THE TASK: Below are some records. Copy every line in them that holds "isspace".

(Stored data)
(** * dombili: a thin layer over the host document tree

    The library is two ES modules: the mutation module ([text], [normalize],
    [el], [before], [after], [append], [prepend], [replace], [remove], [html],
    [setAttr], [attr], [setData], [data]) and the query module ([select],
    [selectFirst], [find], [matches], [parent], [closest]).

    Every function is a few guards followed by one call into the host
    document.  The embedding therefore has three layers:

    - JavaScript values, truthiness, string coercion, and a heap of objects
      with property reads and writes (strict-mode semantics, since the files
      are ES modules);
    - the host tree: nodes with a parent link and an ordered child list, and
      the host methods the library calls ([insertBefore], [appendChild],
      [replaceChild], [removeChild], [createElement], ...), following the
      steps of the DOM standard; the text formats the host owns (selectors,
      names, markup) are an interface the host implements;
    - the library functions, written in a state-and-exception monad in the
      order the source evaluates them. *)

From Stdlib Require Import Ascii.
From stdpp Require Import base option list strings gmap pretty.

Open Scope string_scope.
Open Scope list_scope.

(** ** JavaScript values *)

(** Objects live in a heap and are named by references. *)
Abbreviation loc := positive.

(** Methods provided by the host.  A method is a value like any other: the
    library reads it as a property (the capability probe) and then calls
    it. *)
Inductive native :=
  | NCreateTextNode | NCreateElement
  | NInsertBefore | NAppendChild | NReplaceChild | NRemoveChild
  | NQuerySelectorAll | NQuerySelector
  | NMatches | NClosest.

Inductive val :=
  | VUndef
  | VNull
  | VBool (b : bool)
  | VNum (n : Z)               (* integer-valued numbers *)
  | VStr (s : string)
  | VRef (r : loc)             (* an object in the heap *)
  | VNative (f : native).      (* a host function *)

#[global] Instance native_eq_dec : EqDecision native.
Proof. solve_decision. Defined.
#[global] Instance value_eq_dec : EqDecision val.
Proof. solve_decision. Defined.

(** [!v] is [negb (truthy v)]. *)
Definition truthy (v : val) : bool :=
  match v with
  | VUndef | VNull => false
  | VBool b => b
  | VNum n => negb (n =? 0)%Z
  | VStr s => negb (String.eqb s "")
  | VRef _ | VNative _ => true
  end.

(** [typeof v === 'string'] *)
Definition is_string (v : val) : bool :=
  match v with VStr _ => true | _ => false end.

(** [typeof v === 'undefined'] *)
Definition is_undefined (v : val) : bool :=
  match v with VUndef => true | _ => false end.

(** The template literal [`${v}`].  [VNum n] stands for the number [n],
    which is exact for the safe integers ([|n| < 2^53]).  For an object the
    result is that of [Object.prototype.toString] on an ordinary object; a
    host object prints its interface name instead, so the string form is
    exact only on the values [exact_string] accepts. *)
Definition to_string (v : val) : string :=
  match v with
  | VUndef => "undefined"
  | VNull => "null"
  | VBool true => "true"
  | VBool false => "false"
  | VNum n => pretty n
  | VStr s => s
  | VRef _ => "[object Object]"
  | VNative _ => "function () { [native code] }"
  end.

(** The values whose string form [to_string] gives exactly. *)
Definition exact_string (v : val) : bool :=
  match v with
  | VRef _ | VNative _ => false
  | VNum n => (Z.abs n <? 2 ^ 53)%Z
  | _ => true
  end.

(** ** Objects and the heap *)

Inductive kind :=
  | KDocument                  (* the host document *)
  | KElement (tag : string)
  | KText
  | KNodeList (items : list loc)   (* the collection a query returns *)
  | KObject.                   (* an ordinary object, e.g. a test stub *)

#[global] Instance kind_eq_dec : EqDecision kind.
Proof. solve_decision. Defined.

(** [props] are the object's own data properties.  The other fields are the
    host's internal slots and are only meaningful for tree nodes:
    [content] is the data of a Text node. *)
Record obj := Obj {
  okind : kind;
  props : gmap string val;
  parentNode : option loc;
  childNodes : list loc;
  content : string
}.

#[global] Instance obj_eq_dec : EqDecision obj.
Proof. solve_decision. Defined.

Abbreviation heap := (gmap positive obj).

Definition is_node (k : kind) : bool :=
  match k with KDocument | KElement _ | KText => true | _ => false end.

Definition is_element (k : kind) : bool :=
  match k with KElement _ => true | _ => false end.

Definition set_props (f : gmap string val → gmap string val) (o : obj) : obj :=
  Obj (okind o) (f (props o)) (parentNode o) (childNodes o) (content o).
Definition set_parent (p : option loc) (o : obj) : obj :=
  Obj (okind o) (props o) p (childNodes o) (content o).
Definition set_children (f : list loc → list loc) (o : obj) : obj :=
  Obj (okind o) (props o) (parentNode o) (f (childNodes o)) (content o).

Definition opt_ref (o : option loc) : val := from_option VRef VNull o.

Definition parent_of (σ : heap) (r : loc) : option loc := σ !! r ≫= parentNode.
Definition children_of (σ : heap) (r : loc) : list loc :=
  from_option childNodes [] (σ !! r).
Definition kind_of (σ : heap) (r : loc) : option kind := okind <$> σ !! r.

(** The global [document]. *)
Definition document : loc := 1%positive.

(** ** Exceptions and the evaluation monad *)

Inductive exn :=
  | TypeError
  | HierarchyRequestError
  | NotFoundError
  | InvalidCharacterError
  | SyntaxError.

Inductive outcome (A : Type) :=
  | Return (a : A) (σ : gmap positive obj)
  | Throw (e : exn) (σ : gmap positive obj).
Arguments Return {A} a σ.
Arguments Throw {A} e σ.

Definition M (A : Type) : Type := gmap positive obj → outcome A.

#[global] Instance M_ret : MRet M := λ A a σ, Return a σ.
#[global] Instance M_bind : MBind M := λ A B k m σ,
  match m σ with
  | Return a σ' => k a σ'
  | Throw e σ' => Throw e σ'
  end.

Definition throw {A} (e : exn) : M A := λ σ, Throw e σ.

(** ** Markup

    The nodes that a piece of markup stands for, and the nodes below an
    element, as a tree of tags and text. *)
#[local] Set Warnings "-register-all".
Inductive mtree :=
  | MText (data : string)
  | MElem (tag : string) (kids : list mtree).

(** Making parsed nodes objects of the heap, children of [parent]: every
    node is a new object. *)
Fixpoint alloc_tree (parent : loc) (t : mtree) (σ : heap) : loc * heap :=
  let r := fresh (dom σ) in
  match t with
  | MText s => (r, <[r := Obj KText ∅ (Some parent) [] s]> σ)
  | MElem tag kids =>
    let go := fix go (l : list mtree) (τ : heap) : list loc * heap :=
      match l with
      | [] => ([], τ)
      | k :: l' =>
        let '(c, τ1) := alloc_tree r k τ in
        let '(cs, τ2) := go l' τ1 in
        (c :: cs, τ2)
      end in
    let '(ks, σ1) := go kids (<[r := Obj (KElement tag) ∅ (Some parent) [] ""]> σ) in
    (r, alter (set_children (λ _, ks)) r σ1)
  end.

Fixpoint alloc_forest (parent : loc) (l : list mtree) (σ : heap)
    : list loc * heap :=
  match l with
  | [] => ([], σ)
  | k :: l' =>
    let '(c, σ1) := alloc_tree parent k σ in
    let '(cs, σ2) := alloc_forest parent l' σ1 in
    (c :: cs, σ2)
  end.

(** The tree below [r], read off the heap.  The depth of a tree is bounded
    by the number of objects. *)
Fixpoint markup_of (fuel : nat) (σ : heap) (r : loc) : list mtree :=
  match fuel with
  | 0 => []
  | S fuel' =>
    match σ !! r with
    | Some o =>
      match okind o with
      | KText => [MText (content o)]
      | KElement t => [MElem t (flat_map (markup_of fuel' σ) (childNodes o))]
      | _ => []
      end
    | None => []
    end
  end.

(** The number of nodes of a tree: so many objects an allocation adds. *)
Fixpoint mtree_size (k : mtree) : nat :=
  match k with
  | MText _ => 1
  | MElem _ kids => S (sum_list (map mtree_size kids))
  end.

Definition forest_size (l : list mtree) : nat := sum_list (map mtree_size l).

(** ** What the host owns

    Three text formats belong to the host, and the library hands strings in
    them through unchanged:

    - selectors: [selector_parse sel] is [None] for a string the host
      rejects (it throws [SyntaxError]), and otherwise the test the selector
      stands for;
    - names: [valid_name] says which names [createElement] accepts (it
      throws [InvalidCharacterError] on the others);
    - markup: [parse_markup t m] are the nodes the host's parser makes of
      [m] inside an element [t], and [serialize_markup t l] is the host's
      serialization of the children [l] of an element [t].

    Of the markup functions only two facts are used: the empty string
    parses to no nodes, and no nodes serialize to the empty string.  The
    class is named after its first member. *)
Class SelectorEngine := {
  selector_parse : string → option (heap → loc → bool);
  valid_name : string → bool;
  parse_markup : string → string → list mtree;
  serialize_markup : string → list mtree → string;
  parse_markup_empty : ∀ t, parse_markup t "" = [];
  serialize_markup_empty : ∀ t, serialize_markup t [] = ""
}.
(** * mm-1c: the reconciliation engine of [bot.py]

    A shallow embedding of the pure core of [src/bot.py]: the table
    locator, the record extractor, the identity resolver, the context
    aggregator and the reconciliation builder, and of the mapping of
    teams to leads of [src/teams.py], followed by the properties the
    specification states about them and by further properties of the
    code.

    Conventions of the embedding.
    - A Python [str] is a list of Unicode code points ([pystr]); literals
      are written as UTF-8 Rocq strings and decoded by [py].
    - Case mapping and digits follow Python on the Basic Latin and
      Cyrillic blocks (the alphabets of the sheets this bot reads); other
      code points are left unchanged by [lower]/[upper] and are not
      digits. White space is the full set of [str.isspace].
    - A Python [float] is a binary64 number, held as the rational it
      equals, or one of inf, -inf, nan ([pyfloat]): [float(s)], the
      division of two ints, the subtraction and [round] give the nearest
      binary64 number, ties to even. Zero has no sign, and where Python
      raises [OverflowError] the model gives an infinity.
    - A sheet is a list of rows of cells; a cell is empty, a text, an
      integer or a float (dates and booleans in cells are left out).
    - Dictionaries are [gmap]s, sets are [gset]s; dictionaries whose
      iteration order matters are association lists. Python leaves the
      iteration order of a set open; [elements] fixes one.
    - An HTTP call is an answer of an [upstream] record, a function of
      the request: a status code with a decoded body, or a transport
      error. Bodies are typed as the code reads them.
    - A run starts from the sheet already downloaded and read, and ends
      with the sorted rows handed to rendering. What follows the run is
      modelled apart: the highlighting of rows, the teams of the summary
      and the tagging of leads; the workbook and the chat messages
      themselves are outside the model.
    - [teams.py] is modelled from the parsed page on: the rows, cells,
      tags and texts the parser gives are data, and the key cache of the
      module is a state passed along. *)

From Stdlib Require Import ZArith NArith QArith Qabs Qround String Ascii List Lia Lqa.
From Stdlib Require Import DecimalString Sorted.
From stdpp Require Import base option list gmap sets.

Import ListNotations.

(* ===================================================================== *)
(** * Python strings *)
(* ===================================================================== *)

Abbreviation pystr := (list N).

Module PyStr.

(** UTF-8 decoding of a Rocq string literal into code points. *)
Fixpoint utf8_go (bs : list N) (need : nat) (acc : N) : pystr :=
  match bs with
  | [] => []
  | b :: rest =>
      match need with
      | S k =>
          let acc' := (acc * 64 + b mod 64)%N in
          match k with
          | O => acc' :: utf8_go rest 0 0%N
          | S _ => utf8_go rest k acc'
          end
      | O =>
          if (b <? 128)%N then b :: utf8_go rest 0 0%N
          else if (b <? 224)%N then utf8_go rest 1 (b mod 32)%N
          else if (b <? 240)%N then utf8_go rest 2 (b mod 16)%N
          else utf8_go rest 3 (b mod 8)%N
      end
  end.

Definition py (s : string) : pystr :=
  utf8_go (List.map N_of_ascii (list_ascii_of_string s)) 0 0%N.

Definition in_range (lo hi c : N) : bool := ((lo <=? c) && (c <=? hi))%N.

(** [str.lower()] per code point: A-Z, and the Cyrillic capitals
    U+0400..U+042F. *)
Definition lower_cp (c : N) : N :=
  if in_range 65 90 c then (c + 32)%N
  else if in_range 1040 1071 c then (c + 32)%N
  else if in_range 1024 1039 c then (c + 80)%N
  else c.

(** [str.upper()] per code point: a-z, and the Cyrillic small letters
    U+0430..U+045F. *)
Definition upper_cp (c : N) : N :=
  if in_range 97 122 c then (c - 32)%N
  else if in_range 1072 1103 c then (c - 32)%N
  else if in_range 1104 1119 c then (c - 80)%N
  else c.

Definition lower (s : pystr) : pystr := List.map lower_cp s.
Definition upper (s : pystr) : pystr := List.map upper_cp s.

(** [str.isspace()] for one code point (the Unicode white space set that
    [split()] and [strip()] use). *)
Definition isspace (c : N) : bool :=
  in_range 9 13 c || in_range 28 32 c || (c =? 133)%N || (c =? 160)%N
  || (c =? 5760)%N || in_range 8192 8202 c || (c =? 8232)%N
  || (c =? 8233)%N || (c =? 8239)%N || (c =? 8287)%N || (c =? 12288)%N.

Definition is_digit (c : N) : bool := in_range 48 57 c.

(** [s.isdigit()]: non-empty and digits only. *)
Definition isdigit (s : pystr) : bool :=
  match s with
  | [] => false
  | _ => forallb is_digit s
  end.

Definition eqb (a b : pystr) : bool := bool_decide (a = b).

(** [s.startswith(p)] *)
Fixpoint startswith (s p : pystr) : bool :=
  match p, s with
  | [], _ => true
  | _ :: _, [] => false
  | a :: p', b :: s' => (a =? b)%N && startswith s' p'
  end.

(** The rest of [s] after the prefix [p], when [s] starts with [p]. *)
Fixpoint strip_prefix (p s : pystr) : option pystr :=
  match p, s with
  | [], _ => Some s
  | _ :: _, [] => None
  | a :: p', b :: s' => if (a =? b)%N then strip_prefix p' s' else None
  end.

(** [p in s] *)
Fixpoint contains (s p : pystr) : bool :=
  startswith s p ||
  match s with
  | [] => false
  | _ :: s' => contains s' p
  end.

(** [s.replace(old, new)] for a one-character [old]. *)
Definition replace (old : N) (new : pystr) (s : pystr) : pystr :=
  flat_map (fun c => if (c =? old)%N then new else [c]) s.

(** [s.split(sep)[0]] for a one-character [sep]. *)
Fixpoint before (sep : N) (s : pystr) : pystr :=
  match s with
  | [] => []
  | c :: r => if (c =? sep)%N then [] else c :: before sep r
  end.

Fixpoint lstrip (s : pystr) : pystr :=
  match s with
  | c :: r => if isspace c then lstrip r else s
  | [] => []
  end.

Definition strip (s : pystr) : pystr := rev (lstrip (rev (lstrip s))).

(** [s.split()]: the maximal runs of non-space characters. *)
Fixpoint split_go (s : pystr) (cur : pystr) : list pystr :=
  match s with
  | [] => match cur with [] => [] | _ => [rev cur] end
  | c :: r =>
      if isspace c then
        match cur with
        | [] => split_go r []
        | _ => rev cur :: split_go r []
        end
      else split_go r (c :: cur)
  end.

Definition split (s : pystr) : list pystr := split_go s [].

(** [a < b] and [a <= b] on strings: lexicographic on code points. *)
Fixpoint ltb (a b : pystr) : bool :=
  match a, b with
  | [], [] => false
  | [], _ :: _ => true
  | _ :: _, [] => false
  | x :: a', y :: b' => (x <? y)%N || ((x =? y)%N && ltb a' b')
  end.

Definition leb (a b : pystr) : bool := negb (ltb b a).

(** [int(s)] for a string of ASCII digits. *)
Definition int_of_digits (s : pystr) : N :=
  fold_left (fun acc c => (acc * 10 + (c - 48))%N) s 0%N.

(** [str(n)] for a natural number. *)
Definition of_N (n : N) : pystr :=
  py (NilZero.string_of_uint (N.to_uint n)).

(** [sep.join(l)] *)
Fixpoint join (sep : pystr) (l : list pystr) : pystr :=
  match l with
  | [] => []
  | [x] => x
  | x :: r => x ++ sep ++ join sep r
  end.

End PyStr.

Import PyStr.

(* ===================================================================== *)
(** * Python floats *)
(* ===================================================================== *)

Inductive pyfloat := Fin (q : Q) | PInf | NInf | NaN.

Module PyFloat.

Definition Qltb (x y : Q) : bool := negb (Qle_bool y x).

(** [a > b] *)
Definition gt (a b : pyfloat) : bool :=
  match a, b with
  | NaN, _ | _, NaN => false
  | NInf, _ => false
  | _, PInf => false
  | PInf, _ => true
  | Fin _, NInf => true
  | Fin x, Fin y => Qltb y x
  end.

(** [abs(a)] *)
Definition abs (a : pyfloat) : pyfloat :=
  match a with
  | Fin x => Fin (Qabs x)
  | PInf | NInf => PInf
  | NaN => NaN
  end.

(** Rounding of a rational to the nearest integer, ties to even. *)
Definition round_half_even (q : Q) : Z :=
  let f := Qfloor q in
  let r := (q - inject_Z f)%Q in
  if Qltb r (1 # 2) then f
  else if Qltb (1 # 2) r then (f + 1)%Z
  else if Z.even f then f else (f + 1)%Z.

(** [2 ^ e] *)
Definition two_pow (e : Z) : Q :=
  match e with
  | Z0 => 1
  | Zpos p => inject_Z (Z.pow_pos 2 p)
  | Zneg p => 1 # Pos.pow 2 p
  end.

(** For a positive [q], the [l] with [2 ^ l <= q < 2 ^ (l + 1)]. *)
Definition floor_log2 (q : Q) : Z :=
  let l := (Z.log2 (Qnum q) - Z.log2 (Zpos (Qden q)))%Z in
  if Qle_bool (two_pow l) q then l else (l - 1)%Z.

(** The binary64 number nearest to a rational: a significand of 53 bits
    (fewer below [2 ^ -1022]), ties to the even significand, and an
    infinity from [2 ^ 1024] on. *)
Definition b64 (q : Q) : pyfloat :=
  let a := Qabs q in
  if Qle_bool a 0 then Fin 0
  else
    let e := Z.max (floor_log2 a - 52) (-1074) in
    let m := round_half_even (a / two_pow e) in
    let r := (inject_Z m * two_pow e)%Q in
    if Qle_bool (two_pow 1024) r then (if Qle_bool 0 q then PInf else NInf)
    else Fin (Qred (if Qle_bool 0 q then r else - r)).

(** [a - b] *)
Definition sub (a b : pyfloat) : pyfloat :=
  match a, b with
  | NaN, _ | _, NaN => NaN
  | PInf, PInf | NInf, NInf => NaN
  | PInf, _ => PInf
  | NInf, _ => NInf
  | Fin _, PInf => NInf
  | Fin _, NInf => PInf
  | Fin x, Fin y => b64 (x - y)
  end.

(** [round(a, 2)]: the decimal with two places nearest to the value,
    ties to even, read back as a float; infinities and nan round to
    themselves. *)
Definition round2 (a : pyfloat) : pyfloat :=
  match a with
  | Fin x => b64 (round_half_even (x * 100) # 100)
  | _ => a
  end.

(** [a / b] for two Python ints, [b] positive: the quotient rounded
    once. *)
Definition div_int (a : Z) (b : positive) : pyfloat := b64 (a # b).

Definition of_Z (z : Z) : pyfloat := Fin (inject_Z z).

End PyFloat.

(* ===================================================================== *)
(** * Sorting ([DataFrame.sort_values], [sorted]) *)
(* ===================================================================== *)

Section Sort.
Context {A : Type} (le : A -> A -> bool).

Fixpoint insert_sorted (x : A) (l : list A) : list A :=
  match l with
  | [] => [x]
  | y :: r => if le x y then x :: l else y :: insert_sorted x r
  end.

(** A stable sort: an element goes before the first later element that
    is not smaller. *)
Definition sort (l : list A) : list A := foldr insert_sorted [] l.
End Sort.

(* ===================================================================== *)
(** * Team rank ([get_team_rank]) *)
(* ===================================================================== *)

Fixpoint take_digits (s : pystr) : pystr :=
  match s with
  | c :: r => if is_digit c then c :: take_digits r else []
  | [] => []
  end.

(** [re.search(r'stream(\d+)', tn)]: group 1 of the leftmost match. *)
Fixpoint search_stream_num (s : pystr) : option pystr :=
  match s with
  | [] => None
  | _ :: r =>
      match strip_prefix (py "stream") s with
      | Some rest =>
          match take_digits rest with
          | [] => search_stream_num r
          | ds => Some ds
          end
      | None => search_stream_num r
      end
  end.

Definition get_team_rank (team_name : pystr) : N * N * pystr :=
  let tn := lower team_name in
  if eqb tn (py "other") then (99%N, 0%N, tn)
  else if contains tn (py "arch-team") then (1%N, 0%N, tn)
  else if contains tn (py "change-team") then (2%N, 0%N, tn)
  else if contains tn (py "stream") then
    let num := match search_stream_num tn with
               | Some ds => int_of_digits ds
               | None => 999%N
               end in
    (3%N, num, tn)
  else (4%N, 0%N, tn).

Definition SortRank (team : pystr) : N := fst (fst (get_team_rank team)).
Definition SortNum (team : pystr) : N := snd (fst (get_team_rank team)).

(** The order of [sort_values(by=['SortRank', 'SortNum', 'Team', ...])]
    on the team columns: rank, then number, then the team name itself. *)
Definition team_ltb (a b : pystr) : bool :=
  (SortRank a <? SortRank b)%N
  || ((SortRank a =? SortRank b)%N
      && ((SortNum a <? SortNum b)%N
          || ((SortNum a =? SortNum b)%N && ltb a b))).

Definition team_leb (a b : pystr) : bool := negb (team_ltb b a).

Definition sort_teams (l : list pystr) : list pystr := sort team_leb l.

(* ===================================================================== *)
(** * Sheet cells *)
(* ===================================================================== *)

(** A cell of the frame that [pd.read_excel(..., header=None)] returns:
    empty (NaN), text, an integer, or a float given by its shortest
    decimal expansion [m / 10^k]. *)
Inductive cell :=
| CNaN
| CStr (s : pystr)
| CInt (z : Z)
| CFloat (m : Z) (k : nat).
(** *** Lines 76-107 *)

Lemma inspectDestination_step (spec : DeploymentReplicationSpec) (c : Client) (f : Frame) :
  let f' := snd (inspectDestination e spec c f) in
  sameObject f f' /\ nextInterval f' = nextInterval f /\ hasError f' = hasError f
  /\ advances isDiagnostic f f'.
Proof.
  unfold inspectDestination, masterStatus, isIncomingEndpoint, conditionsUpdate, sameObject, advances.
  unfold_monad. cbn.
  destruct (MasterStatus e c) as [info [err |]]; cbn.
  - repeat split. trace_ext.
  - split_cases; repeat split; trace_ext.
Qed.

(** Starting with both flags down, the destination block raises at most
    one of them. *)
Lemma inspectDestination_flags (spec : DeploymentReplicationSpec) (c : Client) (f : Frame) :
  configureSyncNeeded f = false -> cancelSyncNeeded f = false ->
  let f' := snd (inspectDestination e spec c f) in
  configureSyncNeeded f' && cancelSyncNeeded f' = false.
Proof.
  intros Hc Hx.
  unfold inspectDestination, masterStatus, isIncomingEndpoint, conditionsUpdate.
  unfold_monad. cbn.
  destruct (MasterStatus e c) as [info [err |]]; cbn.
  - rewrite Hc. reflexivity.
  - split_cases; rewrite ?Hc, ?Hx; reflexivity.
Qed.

WRITTEN ANSWER:
      digits. White space is the full set of [str.isspace].
(** [str.isspace()] for one code point (the Unicode white space set that
Definition isspace (c : N) : bool :=
  | c :: r => if isspace c then lstrip r else s
      if isspace c then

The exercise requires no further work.